Extracellular ATP-Induced Alterations in Extracellular H(+) Fluxes From Cultured Cortical and Hippocampal Astrocytes

Small alterations in the level of extracellular H(+) can profoundly alter neuronal activity throughout the nervous system. In this study, self-referencing H(+)-selective microelectrodes were used to examine extracellular H(+) fluxes from individual astrocytes. Activation of astrocytes cultured from mouse hippocampus and rat cortex with extracellular ATP produced a pronounced increase in extracellular H(+) flux.

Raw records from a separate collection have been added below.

(* ===== verification/Progs.v ===== *)
(** The user programs cat.c, wc.c, echo.c, ls.c, rm.c, ln.c, mkdir.c, kill.c, zombie.c, init.c, forktest.c and stressfs.c, and
    [stat] of ulib.c.

    A program is a sequence of system calls ([Sys]) on a world of some type [W], and returns [None] when it has called [exit].  What
    [fork] returns decides whether the program goes on as the parent or as the child.  [rounds] bounds the
    loops that go on until a system call says otherwise.  Arguments [argv] come with the name of the program first. *)

From S2P Require Import Prelude Params Mem State Spinlock Console Kalloc Vm Proc Ide Bio Log Umem Fs Ulib.

(** The system calls.  [u_read] returns the result and the bytes that were put into the buffer; [u_exec] returns [None]
    when the new program has taken over. *)
Class Sys (W : Type) := {
  u_open : list Z -> Z -> M W Z;
  u_close : Z -> M W Z;
  u_read : Z -> Z -> M W (Z * list Z);
  u_write : Z -> list Z -> M W Z;
  u_fstat : Z -> M W (Z * stat);
  u_link : list Z -> list Z -> M W Z;
  u_unlink : list Z -> M W Z;
  u_mkdir : list Z -> M W Z;
  u_mknod : list Z -> Z -> Z -> M W Z;
  u_dup : Z -> M W Z;
  u_fork : M W Z;
  u_wait : M W Z;
  u_kill : Z -> M W Z;
  u_sleep : Z -> M W Z;
  u_exec : list Z -> list (list Z) -> M W (option Z);
  rounds : nat
}.

(** * Programs *)

Record prog (W A : Type) := Prog { run : M W (option A) }.
Arguments Prog {W A} _.
Arguments run {W A} _.

#[export] Instance prog_ret W : MRet (prog W) := fun A a => Prog (mret (Some a)).
#[export] Instance prog_bind W : MBind (prog W) := fun A B f m =>
  Prog (o ← run m; match o with None => mret None | Some a => run (f a) end).

Definition call {W A} (m : M W A) : prog W A := Prog (a ← m; mret (Some a)).
Definition exit_prog {W A} : prog W A := Prog (mret None).
Definition pwhen {W} (b : bool) (m : prog W unit) : prog W unit := if b then m else mret tt.

Fixpoint ploop {W X R} (fuel : nat) (body : X -> prog W (X + R)) (x : X) : prog W R :=
  match fuel with
  | O => Prog (fun _ _ => NoFuel)
  | S fuel' => r ← body x; match r with inl x' => ploop fuel' body x' | inr r => mret r end
  end.

(** A loop over a list; [false] leaves it. *)
Fixpoint pfor {W X} (l : list X) (body : X -> prog W bool) : prog W unit :=
  match l with
  | [] => mret tt
  | x :: l' => go ← body x; if (go : bool) then pfor l' body else mret tt
  end.

Section programs.
Context {W : Type} `{Sys W}.

(** printf.c: [putc] writes one character at a time. *)
Definition fputc (fd c : Z) : prog W unit := call (u_write fd [c]);; mret tt.

Definition fprintf (fd : Z) (fmt : string) (args : list carg) : prog W unit :=
  pfor (printf (str fmt) args) (fun c => fputc fd c;; mret true).

(** [if((fd = open(name, 0)) < 0){ printf(1, message, name); exit(); }] ... [close(fd)], as cat.c, wc.c and grep.c do it. *)
Definition with_file (message : string) (name : list Z) (f : Z -> prog W unit) : prog W bool :=
  fd ← call (u_open name 0);
  if fd <? 0 then fprintf 1 message [CStr name];; exit_prog
  else f fd;; call (u_close fd);; mret true.

(** * cat.c *)

Definition cat (fd : Z) : prog W unit :=
  n ← ploop rounds (fun _ : unit =>
    '(n, buf) ← call (u_read fd 512);
    if 0 <? n then call (u_write 1 (take (Z.to_nat n) buf));; mret (inl tt)
    else mret (inr n)) tt;
  pwhen (n <? 0) (fprintf 1 ("cat: read error" +:+ nl) [];; exit_prog).

Definition cat_main (argv : list (list Z)) : prog W unit :=
  match tail argv with
  | [] => cat 0;; exit_prog
  | names => pfor names (fun name => with_file ("cat: cannot open %s" +:+ nl) name cat);; exit_prog
  end.

(** * wc.c *)

(** [" \r\t\n\v"] *)
Definition wc_blanks : list Z := [32; 13; 9; 10; 11].

Record wc_t := mkWc { wl : Z; ww : Z; wcc : Z; inword : bool }.

(** The body of the loop over the buffer. *)
Definition wc_char (t : wc_t) (ch : Z) : wc_t :=
  let c := s32 (wcc t + 1) in
  let l := if ch =? 10 then s32 (wl t + 1) else wl t in
  match strchr wc_blanks ch with
  | Some _ => mkWc l (ww t) c false
  | None => if inword t then mkWc l (ww t) c true else mkWc l (s32 (ww t + 1)) c true
  end.

Definition wc (fd : Z) (name : list Z) : prog W unit :=
  '(n, t) ← ploop rounds (fun t =>
    '(n, buf) ← call (u_read fd 512);
    if 0 <? n then mret (inl (fold_left wc_char (take (Z.to_nat n) buf) t))
    else mret (inr (n, t))) (mkWc 0 0 0 false);
  if n <? 0 then fprintf 1 ("wc: read error" +:+ nl) [];; exit_prog
  else fprintf 1 ("%d %d %d %s" +:+ nl) [CInt (wl t); CInt (ww t); CInt (wcc t); CStr name].

Definition wc_main (argv : list (list Z)) : prog W unit :=
  match tail argv with
  | [] => wc 0 [];; exit_prog
  | names => pfor names (fun name => with_file ("wc: cannot open %s" +:+ nl) name (fun fd => wc fd name));; exit_prog
  end.

(** * echo.c *)

Fixpoint echo_loop (args : list (list Z)) : prog W unit :=
  match args with
  | [] => mret tt
  | a :: rest => fprintf 1 "%s%s" [CStr a; CStr (str (match rest with [] => nl | _ => " " end))];; echo_loop rest
  end.

Definition echo_main (argv : list (list Z)) : prog W unit := echo_loop (tail argv);; exit_prog.

(** * rm.c, mkdir.c, ln.c, kill.c *)

Definition rm_main (argv : list (list Z)) : prog W unit :=
  match tail argv with
  | [] => fprintf 2 ("Usage: rm files..." +:+ nl) [];; exit_prog
  | names =>
      pfor names (fun name =>
        r ← call (u_unlink name);
        if r <? 0 then fprintf 2 ("rm: %s failed to delete" +:+ nl) [CStr name];; mret false
        else mret true);;
      exit_prog
  end.

Definition mkdir_main (argv : list (list Z)) : prog W unit :=
  match tail argv with
  | [] => fprintf 2 ("Usage: mkdir files..." +:+ nl) [];; exit_prog
  | names =>
      pfor names (fun name =>
        r ← call (u_mkdir name);
        if r <? 0 then fprintf 2 ("mkdir: %s failed to create" +:+ nl) [CStr name];; mret false
        else mret true);;
      exit_prog
  end.

Definition ln_main (argv : list (list Z)) : prog W unit :=
  match argv with
  | [_; old; new] =>
      r ← call (u_link old new);
      pwhen (r <? 0) (fprintf 2 ("link %s %s: failed" +:+ nl) [CStr old; CStr new]);;
      exit_prog
  | _ => fprintf 2 ("Usage: ln old new" +:+ nl) [];; exit_prog
  end.

Definition kill_main (argv : list (list Z)) : prog W unit :=
  match tail argv with
  | [] => fprintf 2 ("usage: kill pid..." +:+ nl) [];; exit_prog
  | pids => pfor pids (fun a => call (u_kill (atoi a));; mret true);; exit_prog
  end.

(** * zombie.c *)

Definition zombie_main : prog W unit :=
  pid ← call u_fork;
  pwhen (0 <? pid) (call (u_sleep 5);; mret tt);;
  exit_prog.

(** * init.c *)

(** One round of the loop for ever: start a shell, and wait for it; other children are orphans. *)
Definition init_round : prog W unit :=
  fprintf 1 ("init: starting sh" +:+ nl) [];;
  pid ← call u_fork;
  if pid <? 0 then fprintf 1 ("init: fork failed" +:+ nl) [];; exit_prog
  else if pid =? 0 then
    r ← call (u_exec (str "sh") [str "sh"]);
    match r with
    | None => exit_prog
    | Some _ => fprintf 1 ("init: exec sh failed" +:+ nl) [];; exit_prog
    end
  else
    ploop rounds (fun _ : unit =>
      wpid ← call u_wait;
      if (0 <=? wpid) && negb (wpid =? pid) then fprintf 1 ("zombie!" +:+ nl) [];; mret (inl tt)
      else mret (inr tt)) tt.

Definition init_main : prog W unit :=
  fd ← call (u_open (str "console") O_RDWR);
  pwhen (fd <? 0) (
    call (u_mknod (str "console") 1 1);;
    call (u_open (str "console") O_RDWR);;
    mret tt);;
  call (u_dup 0);;
  call (u_dup 0);;
  ploop rounds (fun _ : unit => init_round;; mret (inl tt)) tt.

(** * ls.c *)

(** [for(p=path+strlen(path); p >= path && *p != '/'; p--); p++]: where [p] is in the end, from place [i] on. *)
Fixpoint after_slash (path : list Z) (i : nat) : nat :=
  if nth i path 0 =? chr "/" then S i
  else match i with O => O | S i' => after_slash path i' end.

Definition fmtname (path : list Z) : list Z :=
  let p := drop (after_slash path (length path)) path in
  if DIRSIZ <=? Z.of_nat (length p) then p else p ++ replicate (Z.to_nat DIRSIZ - length p) (chr " ").

(** ulib.c *)
Definition ustat (n : list Z) : prog W (Z * stat) :=
  fd ← call (u_open n O_RDONLY);
  if fd <? 0 then mret (-1, mkStat 0 0 0 0 0)
  else
    r ← call (u_fstat fd);
    call (u_close fd);;
    mret r.

Definition ls_line (path : list Z) (st : stat) : prog W unit :=
  fprintf 1 ("%s %d %d %d" +:+ nl) [CStr (fmtname path); CInt (st_type st); CInt (st_ino st); CInt (st_size st)].

(** One entry of the directory [path], and the loop over them. *)
Definition ls_entry (path de : list Z) : prog W unit :=
  if de_inum de =? 0 then mret tt
  else
    let buf := path ++ [chr "/"] ++ cstr (take (Z.to_nat DIRSIZ) (de_name de)) in
    '(r, st) ← ustat buf;
    if r <? 0 then fprintf 1 ("ls: cannot stat %s" +:+ nl) [CStr buf]
    else ls_line buf st.

Definition ls_dir (fd : Z) (path : list Z) : prog W unit :=
  ploop rounds (fun _ : unit =>
    '(n, de) ← call (u_read fd sizeof_dirent);
    if negb (n =? sizeof_dirent) then mret (inr tt)
    else ls_entry path de;; mret (inl tt)) tt.

Definition ls (path : list Z) : prog W unit :=
  fd ← call (u_open path 0);
  if fd <? 0 then fprintf 2 ("ls: cannot open %s" +:+ nl) [CStr path]
  else
    '(r, st) ← call (u_fstat fd);
    if r <? 0 then
      fprintf 2 ("ls: cannot stat %s" +:+ nl) [CStr path];;
      call (u_close fd);;
      mret tt
    else
      (if st_type st =? T_FILE then ls_line path st
       else if st_type st =? T_DIR then
         if 512 <? Z.of_nat (length path) + 1 + DIRSIZ + 1 then fprintf 1 ("ls: path too long" +:+ nl) []
         else ls_dir fd path
       else mret tt);;
      call (u_close fd);;
      mret tt.

Definition ls_main (argv : list (list Z)) : prog W unit :=
  match tail argv with
  | [] => ls (str ".");; exit_prog
  | names => pfor names (fun name => ls name;; mret true);; exit_prog
  end.

(** * forktest.c *)

(** Its [printf] writes the format as it is. *)
Definition ft_printf (fd : Z) (s : string) : prog W unit := call (u_write fd (str s));; mret tt.

Definition FT_N : Z := 1000.

(** [for(n=0; n<N; n++)], and [for(; n > 0; n--)]. *)
Fixpoint fork_loop (left : nat) (n : Z) : prog W Z :=
  match left with
  | O => mret n
  | S left' =>
      pid ← call u_fork;
      if pid <? 0 then mret n
      else if pid =? 0 then exit_prog
      else fork_loop left' (n + 1)
  end.

Fixpoint wait_loop (n : nat) : prog W unit :=
  match n with
  | O => mret tt
  | S n' =>
      r ← call u_wait;
      if r <? 0 then ft_printf 1 ("wait stopped early" +:+ nl);; exit_prog
      else wait_loop n'
  end.

Definition forktest : prog W unit :=
  ft_printf 1 ("fork test" +:+ nl);;
  n ← fork_loop (Z.to_nat FT_N) 0;
  if n =? FT_N then ft_printf 1 ("fork claimed to work N times!" +:+ nl);; exit_prog
  else
    wait_loop (Z.to_nat n);;
    r ← call u_wait;
    if negb (r =? -1) then ft_printf 1 ("wait got too many" +:+ nl);; exit_prog
    else ft_printf 1 ("fork test OK" +:+ nl).

Definition forktest_main : prog W unit := forktest;; exit_prog.

(** * stressfs.c *)

(** [for(i = 0; i < 4; i++) if(fork() > 0) break;] *)
Fixpoint stress_fork (left : nat) (i : Z) : prog W Z :=
  match left with
  | O => mret i
  | S left' =>
      pid ← call u_fork;
      if 0 <? pid then mret i else stress_fork left' (i + 1)
  end.

Definition stressfs_main : prog W unit :=
  fprintf 1 ("stressfs starting" +:+ nl) [];;
  let data := replicate 512 (chr "a") in
  i ← stress_fork 4 0;
  fprintf 1 ("write %d" +:+ nl) [CInt i];;
  let path := str "stressfs" ++ [chr "0" + i] in
  fd ← call (u_open path (Z.lor O_CREATE O_RDWR));
  pfor (seqZ 0 20) (fun _ => call (u_write fd data);; mret true);;
  call (u_close fd);;
  fprintf 1 ("read" +:+ nl) [];;
  fd ← call (u_open path O_RDONLY);
  pfor (seqZ 0 20) (fun _ => call (u_read fd 512);; mret true);;
  call (u_close fd);;
  call u_wait;;
  exit_prog.

End programs.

The ATP-elicited increase in H(+) flux appeared to be independent of bicarbonate transport, as ATP increased H(+) flux regardless of whether the primary extracellular pH buffer was 26 mM bicarbonate or 1 mM HEPES, and persisted when atmospheric levels of CO(2) were replaced by oxygen. Adenosine failed to elicit any change in extracellular H(+) fluxes, and ATP-mediated increases in H(+) flux were inhibited by the P2 inhibitors suramin and PPADS suggesting direct activation of ATP receptors. Extracellular ATP also induced an intracellular rise in calcium in cultured astrocytes, and ATP-induced rises in both calcium and H(+) efflux were significantly attenuated when calcium re-loading into the endoplasmic reticulum was inhibited by thapsigargin. Replacement of extracellular sodium with choline did not significantly reduce the size of the ATP-induced increases in H(+) flux, and the increases in H(+) flux were not significantly affected by addition of EIPA, suggesting little involvement of Na(+)/H(+) exchangers in ATP-elicited increases in H(+) flux. Given the high sensitivity of voltage-sensitive calcium channels on neurons to small changes in levels of free H(+), we hypothesize that the ATP-mediated extrusion of H(+) from astrocytes may play a key role in regulating signaling at synapses within the nervous system.